Canada is a global mining giant
- The value of mineral production was nearly $47 billion in 2012 (Sources: Natural Resources Canada, Annual Census of Mines; Statistics Canada).
- Canadian-headquartered mining companies accounted for nearly 37% of budgeted worldwide exploration expenditures in 2012 (Source: Metals Economics Group, Corporate Exploration Strategies).
- Canadian exploration, mining, and allied industries now operate in over 100 countries around the world, with cumulative assets worth $147 billion outside Canada (2011) (Source: Natural Resources Canada, Canadian Mining Assets).
- Canada is one of the largest mining nations in the world, producing more than 60 minerals and metals. The total value of Canadian mineral exports was $92.6 billion in 2012. These exports accounted for 20.4% of Canada’s total exports in 2012 (Sources: Natural Resources Canada, TRAGS; Statistics Canada).
- Key exports in 2012 included aluminum, coal, copper, diamonds, gold, iron and steel, iron ore, nickel, nitrogen, potash, silver, uranium, and zinc. Exports of these specific products ranged from $1.5 billion to nearly $17 billion (Sources: Natural Resources Canada, TRAGS; Statistics Canada).
- In 2011, mining contributed $63 billion to Canada’s nominal Gross Domestic Product (GDP), representing 3.9% of the Canadian economy. In 2012, mining contributed over $22 billion in capital investment (Source: Statistics Canada, Private and Public Investment in Canada, Catalogue 61-205); and $16.7 billion in trade surplus (Sources: Natural Resources Canada, TRAGS; Statistics Canada). They also accounted for the majority of goods transported by rail and by vessel (Sources: Statistics Canada, Marine Transportation Custom Run; Statistics Canada, Monthly Railway Carloadings, Catalogue 52-001).

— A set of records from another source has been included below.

(* ===== verification/TickOrder.v ===== *)
(** * The prices at ticks are ordered

    The ratio of [get_sqrt_ratio_at_tick] (TickPrice) is a product of one factor for each bit
    of the tick.  Incrementing the tick turns a run of low bits off and one bit on; the
    products of all runs are compared with the factor of the bit by computation, and the
    difference survives the truncations of the remaining steps.  So the price at a tick is
    strictly increasing, with a gap that depends on the price only. *)

From S2P Require Import Prelude Ticks TickBitmap TickPrice.
From stdpp Require Import base tactics list numbers.
From Stdlib Require Import ZArith Lia.
Open Scope Z_scope.

(** ** The product over the bits *)

Definition mul_shift (x k : Z) : Z := x * k / 2 ^ 128.

Fixpoint bits_product (n : Z) (ks : list Z) (x : Z) : Z :=
  match ks with
  | [] => x
  | k :: ks => bits_product (n / 2) ks (if Z.odd n then mul_shift x k else x)
  end.

Lemma bits_product_cons (n k : Z) ks x :
  bits_product n (k :: ks) x = bits_product (n / 2) ks (if Z.odd n then mul_shift x k else x).
Proof. done. Qed.

Definition tick_factors : list Z := sqrt_ratio_factor_0 :: map snd sqrt_ratio_factors.

(** The ratio of the absolute value of a tick. *)
Definition abs_ratio (n : Z) : Z := bits_product n tick_factors (2 ^ 128).

Definition factor_ok (k : Z) : Prop := 0 < k < 2 ^ 128.

Fixpoint masks_from (i : Z) (l : list (Z * Z)) : Prop :=
  match l with
  | [] => True
  | (mask, k) :: l => mask = 2 ^ i /\ factor_ok k /\ masks_from (i + 1) l
  end.

Lemma land_pow2_zero (n i : Z) : 0 <= i -> (Z.land n (2 ^ i) =? 0) = negb (Z.odd (n / 2 ^ i)).
Proof.
  intros Hi. rewrite Z.land_comm, land_pow2 by done.
  by rewrite Z.testbit_odd, Z.shiftr_div_pow2.
Qed.

Lemma mul_shift_range (x k : Z) : 0 <= x <= 2 ^ 128 -> factor_ok k -> 0 <= mul_shift x k <= x.
Proof.
  unfold factor_ok, mul_shift. intros Hx Hk. split; [apply Z.div_pos; nia|].
  apply Z.div_le_upper_bound; nia.
Qed.

Lemma step_bits (n x i k : Z) :
  0 <= i -> 0 <= x <= 2 ^ 128 -> factor_ok k ->
  sqrt_ratio_step n x (2 ^ i, k) = if Z.odd (n / 2 ^ i) then mul_shift x k else x.
Proof.
  intros Hi Hx Hk. cbn. rewrite land_pow2_zero, negb_involutive by done.
  destruct (Z.odd _); [|done]. unfold factor_ok in Hk. rewrite Z.shiftr_div_pow2 by lia.
  unfold mul_shift, u256_saturate, U256_MAX. rewrite Z.min_l by nia. done.
Qed.

Lemma fold_bits_product (n : Z) l : forall i x, 0 <= i -> 0 <= x <= 2 ^ 128 -> masks_from i l ->
  fold_left (sqrt_ratio_step n) l x = bits_product (n / 2 ^ i) (map snd l) x.
Proof.
  induction l as [|[mask k] l IH]; intros i x Hi Hx Hl; [done|].
  destruct Hl as (-> & Hk & Hl). cbn [fold_left map snd bits_product].
  rewrite step_bits by done.
  replace (n / 2 ^ i / 2) with (n / 2 ^ (i + 1)).
  - apply IH; [lia| |done]. pose proof (mul_shift_range x k Hx Hk). destruct (Z.odd _); lia.
  - rewrite Z.pow_add_r, Z.div_div by lia. done.
Qed.

Lemma tick_masks : masks_from 1 sqrt_ratio_factors.
Proof. unfold factor_ok. cbn -[Z.pow]. repeat split; vm_compute; congruence. Qed.

Lemma tick_factors_ok : Forall factor_ok tick_factors.
Proof. unfold factor_ok. repeat constructor; vm_compute; congruence. Qed.

Lemma first_factor (b : bool) :
  (if b then mul_shift (2 ^ 128) sqrt_ratio_factor_0 else 2 ^ 128) =
  (if b then sqrt_ratio_factor_0 else U256_from_limbs 0 0 1 0).
Proof. by destruct b; vm_compute. Qed.

Lemma abs_ratio_fold (n : Z) :
  fold_left (sqrt_ratio_step n) sqrt_ratio_factors
    (if negb (Z.land n 1 =? 0) then sqrt_ratio_factor_0 else U256_from_limbs 0 0 1 0) =
  abs_ratio n.
Proof.
  change 1 with (2 ^ 0) at 1. rewrite land_pow2_zero, Z.pow_0_r, Z.div_1_r, negb_involutive by lia.
  rewrite (fold_bits_product n _ 1); [|lia| |apply tick_masks].
  - unfold abs_ratio, tick_factors. rewrite bits_product_cons, Z.pow_1_r.
    exact (f_equal (bits_product (n / 2) (map snd sqrt_ratio_factors))
             (eq_sym (first_factor (Z.odd n)))).
  - destruct (Z.odd n); vm_compute; split; congruence.
Qed.

(** ** Bounds of the product *)

(** The product with all bits set is the smallest one. *)
Definition all_bits (ks : list Z) (x : Z) : Z := fold_left mul_shift ks x.

Lemma mul_shift_mono (x y k : Z) : x <= y -> factor_ok k -> mul_shift x k <= mul_shift y k.
Proof. unfold factor_ok, mul_shift. intros. apply Z.div_le_mono; nia. Qed.

Lemma all_bits_mono ks : forall x y, x <= y -> Forall factor_ok ks -> all_bits ks x <= all_bits ks y.
Proof.
  induction ks as [|k ks IH]; intros x y Hxy Hks; [done|].
  apply Forall_cons_1 in Hks as [Hk Hks]. apply IH; [by apply mul_shift_mono|done].
Qed.

Lemma all_bits_le ks : forall x, 0 <= x <= 2 ^ 128 -> Forall factor_ok ks -> all_bits ks x <= x.
Proof.
  induction ks as [|k ks IH]; intros x Hx Hks; [unfold all_bits; simpl; lia|].
  apply Forall_cons_1 in Hks as [Hk Hks]. pose proof (mul_shift_range x k Hx Hk).
  unfold all_bits in *. cbn. etrans; [apply IH; [lia|done]|lia].
Qed.

Lemma bits_product_range ks : forall n x, 0 <= x <= 2 ^ 128 -> Forall factor_ok ks ->
  all_bits ks x <= bits_product n ks x <= x.
Proof.
  induction ks as [|k ks IH]; intros n x Hx Hks; [unfold all_bits; simpl; lia|].
  apply Forall_cons_1 in Hks as [Hk Hks]. pose proof (mul_shift_range x k Hx Hk) as Hm.
  cbn [bits_product]. destruct (Z.odd n).
  - pose proof (IH (n / 2) (mul_shift x k) ltac:(lia) Hks). unfold all_bits in *. cbn. lia.
  - pose proof (IH (n / 2) x ltac:(lia) Hks).
    pose proof (all_bits_mono ks (mul_shift x k) x ltac:(lia) Hks). unfold all_bits in *. cbn. lia.
Qed.

Lemma abs_ratio_range (n : Z) : 2 ^ 52 <= abs_ratio n <= 2 ^ 128.
Proof.
  pose proof (bits_product_range tick_factors n (2 ^ 128) ltac:(lia) tick_factors_ok) as H.
  unfold abs_ratio. split; [|apply H]. etrans; [|apply H]. vm_compute. congruence.
Qed.

(** ** The gap between neighbours *)

(** [a] exceeds [b] by one part in [2^15], but for [m] truncations. *)
Definition gap (m a b : Z) : Prop := (2 ^ 15 + 1) * b <= 2 ^ 15 * (a + m).

Lemma gap_step (m a b k : Z) :
  0 <= m -> gap m a b -> factor_ok k -> gap (m + 1) (mul_shift a k) (mul_shift b k).
Proof.
  unfold gap, factor_ok, mul_shift. intros Hm H Hk.
  pose proof (Z.mul_div_le (b * k) (2 ^ 128) ltac:(lia)).
  pose proof (Z.mul_succ_div_gt (a * k) (2 ^ 128) ltac:(lia)).
  nia.
Qed.

Lemma gap_weaken (m m' a b : Z) : gap m a b -> m <= m' -> gap m' a b.
Proof. unfold gap. lia. Qed.

Lemma gap_product ks : forall n m a b, 0 <= m -> gap m a b -> Forall factor_ok ks ->
  gap (m + Z.of_nat (length ks)) (bits_product n ks a) (bits_product n ks b).
Proof.
  induction ks as [|k ks IH]; intros n m a b Hm H Hks.
  { eapply gap_weaken; [done|simpl; lia]. }
  apply Forall_cons_1 in Hks as [Hk Hks]. cbn [bits_product length].
  eapply (gap_weaken (m + 1 + Z.of_nat (length ks))); [|lia].
  apply IH; [lia| |done]. destruct (Z.odd n); [by apply gap_step|].
  eapply gap_weaken; [done|lia].
Qed.

(** The product of a run of low bits exceeds the factor of the next bit. *)
Fixpoint runs_exceed (a : Z) (ks : list Z) : bool :=
  match ks with
  | [] => true
  | k :: ks => ((2 ^ 15 + 1) * mul_shift (2 ^ 128) k <=? 2 ^ 15 * a) && runs_exceed (mul_shift a k) ks
  end.

Lemma gap_succ ks : forall n a, 0 <= n -> n + 1 < 2 ^ Z.of_nat (length ks) ->
  runs_exceed a ks = true -> Forall factor_ok ks ->
  gap (Z.of_nat (length ks)) (bits_product n ks a) (bits_product (n + 1) ks (2 ^ 128)).
Proof.
  induction ks as [|k ks IH]; intros n a Hn Hlt Hr Hks; [simpl in Hlt; lia|].
  cbn [runs_exceed] in Hr. apply andb_true_iff in Hr as [Hk%Z.leb_le Hr].
  apply Forall_cons_1 in Hks as [Hok Hks]. cbn [bits_product].
  rewrite Z.add_1_r, Z.odd_succ, <- Z.negb_odd. rewrite length_cons, Nat2Z.inj_succ in *.
  rewrite Z.pow_succ_r in Hlt by lia.
  pose proof (Z.div_mod n 2 ltac:(lia)) as Hd. rewrite Zmod_odd in Hd.
  destruct (Z.odd n); simpl negb; cbn iota.
  - replace (Z.succ n / 2) with (n / 2 + 1) by (apply (Z.div_unique _ 2 _ 0); lia).
    eapply gap_weaken; [apply IH; [apply Z.div_pos; lia|lia|done|done]|lia].
  - replace (Z.succ n / 2) with (n / 2) by (apply (Z.div_unique _ 2 _ 1); lia).
    eapply (gap_weaken (0 + Z.of_nat (length ks))); [|lia].
    apply gap_product; [lia| |done]. unfold gap. lia.
Qed.

Lemma tick_factors_length : Z.of_nat (length tick_factors) = 20.
Proof. reflexivity. Qed.
Lemma tick_runs_exceed : runs_exceed (2 ^ 128) tick_factors = true.
Proof. by vm_compute. Qed.

Lemma abs_ratio_gap (n : Z) :
  0 <= n -> n + 1 < 2 ^ 20 -> gap 20 (abs_ratio n) (abs_ratio (n + 1)).
Proof.
  intros Hn Hlt. pose proof (gap_succ tick_factors n (2 ^ 128) Hn) as H.
  rewrite tick_factors_length in H. exact (H Hlt tick_runs_exceed tick_factors_ok).
Qed.

(** ** Prices at positive and negative ticks *)

(** The ratio with 128 fractional bits, and the price with 96, rounded up.  They are defined
    for all ticks of 20 bits, a few more than [get_sqrt_ratio_at_tick] accepts. *)
Definition signed_ratio (t : Z) : Z := if 0 <? t then U256_MAX / abs_ratio t else abs_ratio (- t).
Definition round_up (r : Z) : Z := (r + (2 ^ 32 - 1)) / 2 ^ 32.
Definition tick_price (t : Z) : Z := round_up (signed_ratio t).

Definition tick_wide (t : Z) : Prop := - 2 ^ 20 < t < 2 ^ 20.

Lemma round_up_le (r p : Z) : round_up r <= p <-> r <= p * 2 ^ 32.
Proof.
  unfold round_up. pose proof (Z.mul_div_le (r + (2 ^ 32 - 1)) (2 ^ 32) ltac:(lia)).
  pose proof (Z.mul_succ_div_gt (r + (2 ^ 32 - 1)) (2 ^ 32) ltac:(lia)). lia.
Qed.

Lemma land_mask_zero (r n : Z) : 0 <= n -> Z.land r (2 ^ n - 1) = r mod 2 ^ n.
Proof. intros. rewrite <- Z.land_ones, Z.ones_equiv by done. f_equal; lia. Qed.

(** The code adds one to the quotient unless the division by a power of two is exact. *)
Lemma ceil_shift (r n : Z) :
  0 <= r < 2 ^ 256 -> 0 < n ->
  (if negb (Z.land r (2 ^ n - 1) =? 0) then u256_saturate (Z.shiftr r n + 1) else Z.shiftr r n) =
  (r + (2 ^ n - 1)) / 2 ^ n.
Proof.
  intros Hr Hn. rewrite land_mask_zero, Z.shiftr_div_pow2 by lia.
  pose proof (Z.pow_gt_1 2 n ltac:(lia)) as [Hp _]. specialize (Hp Hn).
  pose proof (Z.div_mod r (2 ^ n) ltac:(lia)) as Hd.
  pose proof (Z.mod_pos_bound r (2 ^ n) ltac:(lia)) as Hm.
  destruct (Z.eqb_spec (r mod 2 ^ n) 0) as [E|E]; cbn [negb].
  - apply (Z.div_unique _ _ _ (2 ^ n - 1)); lia.
  - unfold u256_saturate, U256_MAX. rewrite Z.min_l by nia.
    apply (Z.div_unique _ _ _ (r mod 2 ^ n - 1)); lia.
Qed.

Lemma signed_ratio_range (t : Z) : 2 ^ 52 <= signed_ratio t < 2 ^ 256.
Proof.
  unfold signed_ratio. pose proof (abs_ratio_range t). pose proof (abs_ratio_range (- t)).
  destruct (Z.ltb_spec 0 t); [|lia]. unfold U256_MAX. split.
  - apply Z.div_le_lower_bound; nia.
  - apply Z.div_lt_upper_bound; nia.
Qed.

Lemma get_sqrt_ratio_at_tick_price (t : Z) :
  get_sqrt_ratio_at_tick t =
  if MAX_TICK <? Z.abs t then Err TickMathError_TickOutOfBounds else Ok (tick_price t).
Proof.
  unfold get_sqrt_ratio_at_tick.
  replace (if t <? 0 then - t else t) with (Z.abs t) by (destruct (Z.ltb_spec t 0); lia).
  destruct (MAX_TICK <? Z.abs t); [done|]. rewrite abs_ratio_fold.
  replace (if 0 <? t then U256_MAX / abs_ratio (Z.abs t) else abs_ratio (Z.abs t))
    with (signed_ratio t).
  - rewrite ceil_shift; [done| |lia]. pose proof (signed_ratio_range t). lia.
  - unfold signed_ratio. destruct (Z.ltb_spec 0 t).
    + by rewrite Z.abs_eq by lia.
    + by rewrite Z.abs_neq by lia.
Qed.

(** ** The order of prices *)

Lemma quotient_gap (a b m : Z) :
  gap 20 a b -> 2 ^ 52 <= b -> 0 <= m -> 0 < a ->
  (m / a) * (2 ^ 47 + 2 ^ 32 - 1) < 2 ^ 47 * (m / b + 1).
Proof.
  unfold gap. intros H Hb Hm Ha. pose proof (Z.mul_div_le m a Ha).
  pose proof (Z.mul_succ_div_gt m b ltac:(lia)). pose proof (Z.div_pos m a Hm Ha).
  set (p := m / a) in *. set (q := m / b) in *.
  assert (p * (2 ^ 32 * (2 ^ 15 + 1) * b - b) <= p * (2 ^ 47 * a)).
  { apply Z.mul_le_mono_nonneg_l; lia. }
  nia.
Qed.

Lemma signed_ratio_gap (t : Z) :
  tick_wide t -> tick_wide (t + 1) ->
  signed_ratio t <= 2 ^ 16 * (signed_ratio (t + 1) - signed_ratio t).
Proof.
  unfold tick_wide, signed_ratio. intros Ht Ht'. destruct (Z.ltb_spec 0 (t + 1)).
  - pose proof (abs_ratio_gap t ltac:(lia) ltac:(lia)) as Hg.
    pose proof (abs_ratio_range t). pose proof (abs_ratio_range (t + 1)).
    pose proof (quotient_gap _ _ U256_MAX Hg ltac:(lia) ltac:(by vm_compute) ltac:(lia)) as Hq.
    assert (2 ^ 128 - 1 <= U256_MAX / abs_ratio t).
    { apply Z.div_le_lower_bound; unfold U256_MAX; nia. }
    destruct (Z.ltb_spec 0 t); [lia|]. replace t with 0 in * by lia.
    change (abs_ratio (- 0)) with (abs_ratio 0) in *. lia.
  - destruct (Z.ltb_spec 0 t); [lia|].
    pose proof (abs_ratio_gap (- (t + 1)) ltac:(lia) ltac:(lia)) as Hg.
    replace (- (t + 1) + 1) with (- t) in Hg by lia. pose proof (abs_ratio_range (- t)).
    unfold gap in Hg. lia.
Qed.

Lemma increasing_range (f : Z -> Z) (t1 t2 : Z) :
  (forall t, t1 <= t -> t < t2 -> f t < f (t + 1)) -> t1 < t2 -> f t1 < f t2.
Proof.
  intros Hstep Hlt. replace t2 with (t1 + Z.of_nat (S (Z.to_nat (t2 - t1 - 1)))) by lia.
  assert (Hn : t1 + Z.of_nat (S (Z.to_nat (t2 - t1 - 1))) <= t2) by lia.
  induction (Z.to_nat (t2 - t1 - 1)) as [|n IH].
  - apply Hstep; lia.
  - etrans; [apply IH; lia|]. replace (t1 + Z.of_nat (S (S n))) with (t1 + Z.of_nat (S n) + 1) by lia.
    apply Hstep; lia.
Qed.

Lemma tick_price_step (t : Z) :
  tick_wide t -> tick_wide (t + 1) -> tick_price t < tick_price (t + 1).
Proof.
  intros Ht Ht'. pose proof (signed_ratio_gap t Ht Ht'). pose proof (signed_ratio_range t).
  apply Z.lt_nge. unfold tick_price. rewrite round_up_le. intros Hle.
  pose proof (proj1 (round_up_le (signed_ratio t) (round_up (signed_ratio t))) ltac:(lia)).
  assert (round_up (signed_ratio t) * 2 ^ 32 <= signed_ratio t + 2 ^ 32).
  { unfold round_up. pose proof (Z.mul_div_le (signed_ratio t + (2 ^ 32 - 1)) (2 ^ 32) ltac:(lia)). lia. }
  lia.
Qed.

Lemma tick_price_lt (t1 t2 : Z) :
  tick_wide t1 -> tick_wide t2 -> t1 < t2 -> tick_price t1 < tick_price t2.
Proof.
  unfold tick_wide. intros H1 H2 Hlt. apply increasing_range; [|done].
  intros t Hle Hle'. apply tick_price_step; unfold tick_wide; lia.
Qed.

Lemma tick_price_le_inv (t1 t2 : Z) :
  tick_wide t1 -> tick_wide t2 -> tick_price t1 <= tick_price t2 -> t1 <= t2.
Proof.
  intros H1 H2 Hle. destruct (decide (t1 <= t2)) as [|Hn]; [done|].
  pose proof (tick_price_lt t2 t1 H2 H1 ltac:(lia)). lia.
Qed.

- In 2012, Canada’s mineral exploration and deposit appraisal expenditures were a staggering $3.9 billion (Source: Natural Resources Canada, Survey of Exploration, Deposit Appraisal, and Mine Complex Development Expenditures).
- In 2012, nearly 330 000 Canadians were employed in the mining and mineral processing industries, creating employment opportunities from coast to coast to coast in urban and rural areas, including many Aboriginal and northern communities (Source: Statistics Canada, Survey of Employment, Payroll and Hours).
- Gold was the top metallic mineral product produced in Canada in 2012 with shipments valued at $5.6 billion. Iron ore production was next ($5.3 billion), followed by copper ($4.5 billion) (Sources: Natural Resources Canada, Annual Census of Mines; Statistics Canada).
- The leading nonmetallic mineral products were potash ($7.0 billion), coal ($6.4 billion), and diamonds ($2.0 billion) (Sources: Natural Resources Canada, Annual Census of Mines; Statistics Canada).
- Canada continues to be the world leader in the production (by volume) of potash (Source: U.S. Geological Survey).
- Canada ranks in the top five countries for the production of aluminum, cadmium, cobalt, nickel, platinum group metals, sulphur, titanium concentrates, tungsten, and uranium, and ranks third in the production of diamonds (by value) (Source: U.S. Geological Survey).
- Almost 60% of the world’s public companies are listed on the TSX and Venture Exchange and 70% of the equity capital raised globally for mining companies is raised on the TSX and Venture Exchange.